Rutter grinned again. “I don’t know if you intended it, but that was almost a compliment.”
“Aye, it was – almost,” Woodend agreed. “An’ I did intend it. But don’t get too cocky, lad, because I’ll certainly not be makin’ a habit of it.” He knocked back the remains of his beer, and stood up. “I think I’ll go for a walk before I turn in for the evenin’.”

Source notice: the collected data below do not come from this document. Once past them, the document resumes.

(** * nbai: cache-aware article summarisation and its benchmark driver

    A shallow embedding of [scripts/article_processor.py] and
    [scripts/llmbench.py], and the properties of the specification that
    can be settled on it.

    - [PyStr]     Python [str] values as sequences of code points.
    - [Re]        the fragment of Python's [re] used by the scripts: a
                  backtracking matcher and [re.sub].
    - [Cleaner]   [clean_text].
    - [Processor] the orchestrator [article_processor.main] as a program
                  in a state-and-exit monad over an oracle for the outside
                  world (inference server, web, clock).
    - [Bench]     the benchmark driver [llmbench.main].
    - [Numeric]   its statistics with the functions of numpy left open,
                  and the report as it is read back. *)

From Stdlib Require Import List Bool Arith ZArith NArith QArith Lia.
From Stdlib Require Import Ascii String DecimalString.
Import ListNotations.

Set Implicit Arguments.
Close Scope Q_scope.
Open Scope nat_scope.

(* ===================================================================== *)
(** * Python strings *)
(* ===================================================================== *)

Module PyStr.

(** A Python [str] is a sequence of Unicode code points. *)
Definition char := N.
Bind Scope N_scope with char.
Definition pystr := list char.

(** Literals of the scripts are ASCII; [py "..."] reads one. *)
Definition py (s : string) : pystr :=
  List.map N_of_ascii (list_ascii_of_string s).

Definition chr_eqb (a b : char) : bool := N.eqb a b.

Fixpoint str_eqb (a b : pystr) : bool :=
  match a, b with
  | [], [] => true
  | x :: a', y :: b' => chr_eqb x y && str_eqb a' b'
  | _, _ => false
  end.

(** [Py_UNICODE_ISSPACE]: the characters matched by [\s] in a [str]
    pattern and removed by [str.strip()]. *)
Definition py_isspace (c : char) : bool :=
  ((9 <=? c) && (c <=? 13)              (* \t \n \v \f \r *)
   || (28 <=? c) && (c <=? 32)          (* FS GS RS US and space *)
   || (c =? 133) || (c =? 160)          (* NEL, NBSP *)
   || (c =? 5760)                       (* U+1680 *)
   || (8192 <=? c) && (c <=? 8202)      (* U+2000 .. U+200A *)
   || (c =? 8232) || (c =? 8233)        (* U+2028, U+2029 *)
   || (c =? 8239) || (c =? 8287)        (* U+202F, U+205F *)
   || (c =? 12288))%N.                  (* U+3000 *)

Definition SPACE : char := 32%N.
Definition TAB : char := 9%N.
Definition NL : char := 10%N.
Definition CR : char := 13%N.

Fixpoint drop_while (p : char -> bool) (s : pystr) : pystr :=
  match s with
  | c :: s' => if p c then drop_while p s' else s
  | [] => []
  end.

(** [s.lstrip()], [s.rstrip()] and [s.strip()] without argument. *)
Definition lstrip (s : pystr) : pystr := drop_while py_isspace s.
Definition rstrip (s : pystr) : pystr := rev (drop_while py_isspace (rev s)).
Definition strip (s : pystr) : pystr := rstrip (lstrip s).

(** [s.startswith(p)]. *)
Fixpoint startswith (p s : pystr) : bool :=
  match p, s with
  | [], _ => true
  | x :: p', y :: s' => chr_eqb x y && startswith p' s'
  | _ :: _, [] => false
  end.

(** [p in s] for strings. *)
Fixpoint contains (p s : pystr) : bool :=
  startswith p s ||
  match s with
  | [] => false
  | _ :: s' => contains p s'
  end.

(** [s.split(sep)] for a one-character separator. *)
Fixpoint split_on (sep : char) (s : pystr) : list pystr :=
  match s with
  | [] => [[]]
  | c :: s' =>
      if chr_eqb c sep then [] :: split_on sep s'
      else match split_on sep s' with
           | w :: ws => (c :: w) :: ws
           | [] => [[c]]
           end
  end.

(** [str(n)] for an [int]. *)
Definition str_of_Z (z : Z) : pystr := py (NilZero.string_of_int (Z.to_int z)).

End PyStr.
Import PyStr.

(* ===================================================================== *)
(** * The fragment of [re] used by [clean_text] *)
(* ===================================================================== *)

Module Re.

(** Patterns.  Repetition occurs in the scripts only over a single
    character class ([\s*], [[ \t]+], [.*?], ...), so the operand of a star
    is a class; every other construct of the five patterns is here. *)
Inductive regex : Type :=
| Cls (p : char -> bool)          (* one character of a class *)
| Star (p : char -> bool)         (* greedy   p*  *)
| LazyStar (p : char -> bool)     (* lazy     p*? *)
| Bol                             (* ^ under re.MULTILINE *)
| Eol                             (* $ under re.MULTILINE *)
| Cat (r1 r2 : regex)
| Alt (r1 r2 : regex).

Definition Plus (p : char -> bool) : regex := Cat (Cls p) (Star p).

(** A position in the subject is the character before it (if any) and
    the text after it. *)
Definition at_bol (prev : option char) : bool :=
  match prev with
  | None => true
  | Some c => chr_eqb c NL
  end.

Definition at_eol (s : pystr) : bool :=
  match s with
  | [] => true
  | c :: _ => chr_eqb c NL
  end.

Section Matcher.
Variable X : Type.
(** A continuation receives the position reached; [None] asks the
    matcher to backtrack. *)
Definition cont := option char -> pystr -> option X.

Fixpoint star_greedy (p : char -> bool) (prev : option char) (s : pystr)
         (k : cont) : option X :=
  match s with
  | c :: s' =>
      if p c then
        match star_greedy p (Some c) s' k with
        | Some x => Some x
        | None => k prev s
        end
      else k prev s
  | [] => k prev s
  end.

Fixpoint star_lazy (p : char -> bool) (prev : option char) (s : pystr)
         (k : cont) : option X :=
  match k prev s with
  | Some x => Some x
  | None =>
      match s with
      | c :: s' => if p c then star_lazy p (Some c) s' k else None
      | [] => None
      end
  end.

(** Backtracking match of [r] at a position: alternatives are tried in
    the order of Python's engine (left branch first, greedy longest
    first, lazy shortest first). *)
Fixpoint rmatch (r : regex) (prev : option char) (s : pystr) (k : cont)
  : option X :=
  match r with
  | Cls p =>
      match s with
      | c :: s' => if p c then k (Some c) s' else None
      | [] => None
      end
  | Star p => star_greedy p prev s k
  | LazyStar p => star_lazy p prev s k
  | Bol => if at_bol prev then k prev s else None
  | Eol => if at_eol s then k prev s else None
  | Cat r1 r2 => rmatch r1 prev s (fun prev' s' => rmatch r2 prev' s' k)
  | Alt r1 r2 =>
      match rmatch r1 prev s k with
      | Some x => Some x
      | None => rmatch r2 prev s k
      end
  end.
End Matcher.

(** Number of characters of the match of [r] that starts at this
    position, if there is one. *)
Definition match_len (r : regex) (prev : option char) (s : pystr) : option nat :=
  rmatch r prev s (fun _ rest => Some (List.length s - List.length rest)).

(** [re.sub(r, repl, s)] with a constant replacement: scan left to
    right, replace each leftmost match and resume after it.  [skip] counts
    the characters of the current match still to be passed over.  None of
    the five patterns of [clean_text] can match the empty string (lemma
    [CleanerFacts.no_empty_match]), so a match of length 0 is not looked for. *)
Fixpoint sub_scan (r : regex) (repl : pystr) (skip : nat)
         (prev : option char) (s : pystr) : pystr :=
  match s with
  | [] => []
  | c :: s' =>
      match skip with
      | S n => sub_scan r repl n (Some c) s'
      | O =>
          match match_len r prev s with
          | Some (S n) => repl ++ sub_scan r repl n (Some c) s'
          | _ => c :: sub_scan r repl 0 (Some c) s'
          end
      end
  end.

Definition sub (r : regex) (repl : pystr) (s : pystr) : pystr :=
  sub_scan r repl 0 None s.

(** Character classes. *)
Definition one (c : char) : char -> bool := fun x => chr_eqb x c.
Definition any_char : char -> bool := fun _ => true.        (* . under DOTALL *)
Definition blank (c : char) : bool := chr_eqb c SPACE || chr_eqb c TAB.

(** A letter under [re.IGNORECASE] in a [str] pattern.  Besides the two
    ASCII cases, 'i' also matches U+0130 and U+0131, and 'k' matches the
    Kelvin sign U+212A. *)
Definition ci (lower : char) : char -> bool :=
  fun x =>
    chr_eqb x lower || chr_eqb x (lower - 32)
    || (chr_eqb lower 105 && (chr_eqb x 304 || chr_eqb x 305))
    || (chr_eqb lower 107 && chr_eqb x 8490).

(** A literal character in a pattern compiled with [re.IGNORECASE]:
    letters match either case, the rest match themselves. *)
Definition lit_ci (c : char) : char -> bool :=
  if ((97 <=? c) && (c <=? 122))%N then ci c else one c.

Fixpoint seq_of (ps : list (char -> bool)) (tail : regex) : regex :=
  match ps with
  | [] => tail
  | p :: ps' => Cat (Cls p) (seq_of ps' tail)
  end.

(** The literal text [w] under [re.IGNORECASE], followed by [tail]. *)
Definition word_ci (w : string) (tail : regex) : regex :=
  seq_of (List.map lit_ci (py w)) tail.

End Re.

(* ===================================================================== *)
(** * [clean_text] *)
(* ===================================================================== *)

Module Cleaner.
Import Re.

(** [<\s*[Tt][Hh][Ii][Nn][Kk]\s*>.*?</\s*[Tt][Hh][Ii][Nn][Kk]\s*>],
    flags IGNORECASE | DOTALL. *)
Definition re_think_tag : regex :=
  Cat (Cls (one 60))                                (* < *)
  (Cat (Star py_isspace)
  (word_ci "think"
  (Cat (Star py_isspace)
  (Cat (Cls (one 62))                               (* > *)
  (Cat (LazyStar any_char)
  (Cat (Cls (one 60))                               (* < *)
  (Cat (Cls (one 47))                               (* / *)
  (Cat (Star py_isspace)
  (word_ci "think"
  (Cat (Star py_isspace)
       (Cls (one 62)))))))))))).                    (* > *)

(** [[Tt][Hh][Ii][Nn][Kk][\.\s]*\.+\s*done thinking\.], flag IGNORECASE. *)
Definition dot_or_space (c : char) : bool := chr_eqb c 46 || py_isspace c.

Definition re_think_done : regex :=
  word_ci "think"
  (Cat (Star dot_or_space)
  (Cat (Plus (one 46))
  (Cat (Star py_isspace)
  (word_ci "done thinking"
       (Cls (one 46)))))).

(** [^[ \t]*[Tt][Hh][Ii][Nn][Kk][Ii][Nn][Gg][ \t]*$],
    flags IGNORECASE | MULTILINE. *)
Definition re_thinking_line : regex :=
  Cat Bol
  (Cat (Star blank)
  (word_ci "thinking"
  (Cat (Star blank) Eol))).

(** [^[ \t]+|[ \t]+$], flag MULTILINE. *)
Definition re_line_trim : regex :=
  Alt (Cat Bol (Plus blank)) (Cat (Plus blank) Eol).

(** [\s+]. *)
Definition re_spaces : regex := Plus py_isspace.

(** Lines 31 to 33: the three removals of thinking markup. *)
Definition remove_markers (text : pystr) : pystr :=
  let text := sub re_think_tag [] text in
  let text := sub re_think_done [] text in
  sub re_thinking_line [] text.

(** Lines 34 and 35: per-line trimming, whitespace collapse, strip. *)
Definition normalize (text : pystr) : pystr :=
  let text := sub re_line_trim [] text in
  strip (sub re_spaces [SPACE] text).

Definition clean_text (text : pystr) : pystr :=
  match text with
  | [] => []                       (* if not text: return the empty string *)
  | _ => normalize (remove_markers text)
  end.

End Cleaner.

(* ===================================================================== *)
(** * Vocabulary for the statements about [clean_text] *)
(* ===================================================================== *)

Module CleanSpec.
Import Re Cleaner.

(** Least number of characters a match of [r] consumes. *)
Fixpoint min_len (r : regex) : nat :=
  match r with
  | Cls _ => 1
  | Star _ | LazyStar _ | Bol | Eol => 0
  | Cat r1 r2 => min_len r1 + min_len r2
  | Alt r1 r2 => Nat.min (min_len r1) (min_len r2)
  end.

(** Length of the longest prefix of [s] inside the class [p]. *)
Fixpoint run (p : char -> bool) (s : pystr) : nat :=
  match s with
  | c :: s' => if p c then S (run p s') else 0
  | [] => 0
  end.

(** What [re.sub(r'\s+', ' ', s)] computes, written as one pass:
    [in_run] tells that the previous character was whitespace. *)
Fixpoint collapse (in_run : bool) (s : pystr) : pystr :=
  match s with
  | [] => []
  | c :: s' =>
      if py_isspace c
      then (if in_run then collapse true s' else SPACE :: collapse true s')
      else c :: collapse false s'
  end.

(** Every whitespace character is one U+0020; [after_space] forbids a
    space in first position. *)
Fixpoint spaced (after_space : bool) (s : pystr) : Prop :=
  match s with
  | [] => True
  | c :: s' =>
      if py_isspace c
      then c = SPACE /\ after_space = false /\ spaced true s'
      else spaced false s'
  end.

(** Every whitespace character is one U+0020 followed by a character
    that is not whitespace. *)
Fixpoint inner_spaces (s : pystr) : Prop :=
  match s with
  | [] => True
  | c :: s' =>
      if py_isspace c
      then c = SPACE
           /\ match s' with [] => False | d :: _ => py_isspace d = false end
           /\ inner_spaces s'
      else inner_spaces s'
  end.

Definition starts_clean (s : pystr) : Prop :=
  match s with [] => True | c :: _ => py_isspace c = false end.

(** Normal form of cleaned text. *)
Definition normal (s : pystr) : Prop := starts_clean s /\ inner_spaces s.

(** The properties named by the specification. *)
Definition no_double_space (s : pystr) : Prop :=
  forall a b, s <> a ++ [SPACE; SPACE] ++ b.
Definition no_leading_space (s : pystr) : Prop :=
  forall c s', s = c :: s' -> py_isspace c = false.
Definition no_trailing_space (s : pystr) : Prop :=
  forall c s', s = s' ++ [c] -> py_isspace c = false.

(** The position reached after reading [u] from a position whose
    previous character is [prev]. *)
Definition prev_after (prev : option char) (u : pystr) : option char :=
  fold_left (fun _ c => Some c) u prev.

(** [u] spells the pattern text [w] under [re.IGNORECASE]. *)
Fixpoint all2 (ps : list (char -> bool)) (u : pystr) : bool :=
  match ps, u with
  | [], [] => true
  | p :: ps', c :: u' => p c && all2 ps' u'
  | _, _ => false
  end.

It was a mild summer night, and though the moon was on the wane, there was sufficient light for Woodend not to need a torch. He walked through the park, looking at the curtained windows and wondered, as he often found himself doing in situations like this one, about the secret lives which were acted out once front doors had been firmly closed. He reached the edge of the park and turned on to the country lane which led to the main road which, in turn, eventually led to the town of Maltham.
It was then he saw it.
It was standing perfectly still no more than a hundred yards from him, in the direction of the canal. It was a bloody big horse, he thought, a fact which only served to make the cloaked figure sitting on its back look even smaller and more fragile than she probably was.
Making as little noise as he possibly could under the circumstances, he began to walk rapidly up the lane. He covered the first ten yards, then ten more. He heard the horse snort, but neither it nor its rider moved. He wished he’d brought a torch with him after all, but it was too late to go back for one now.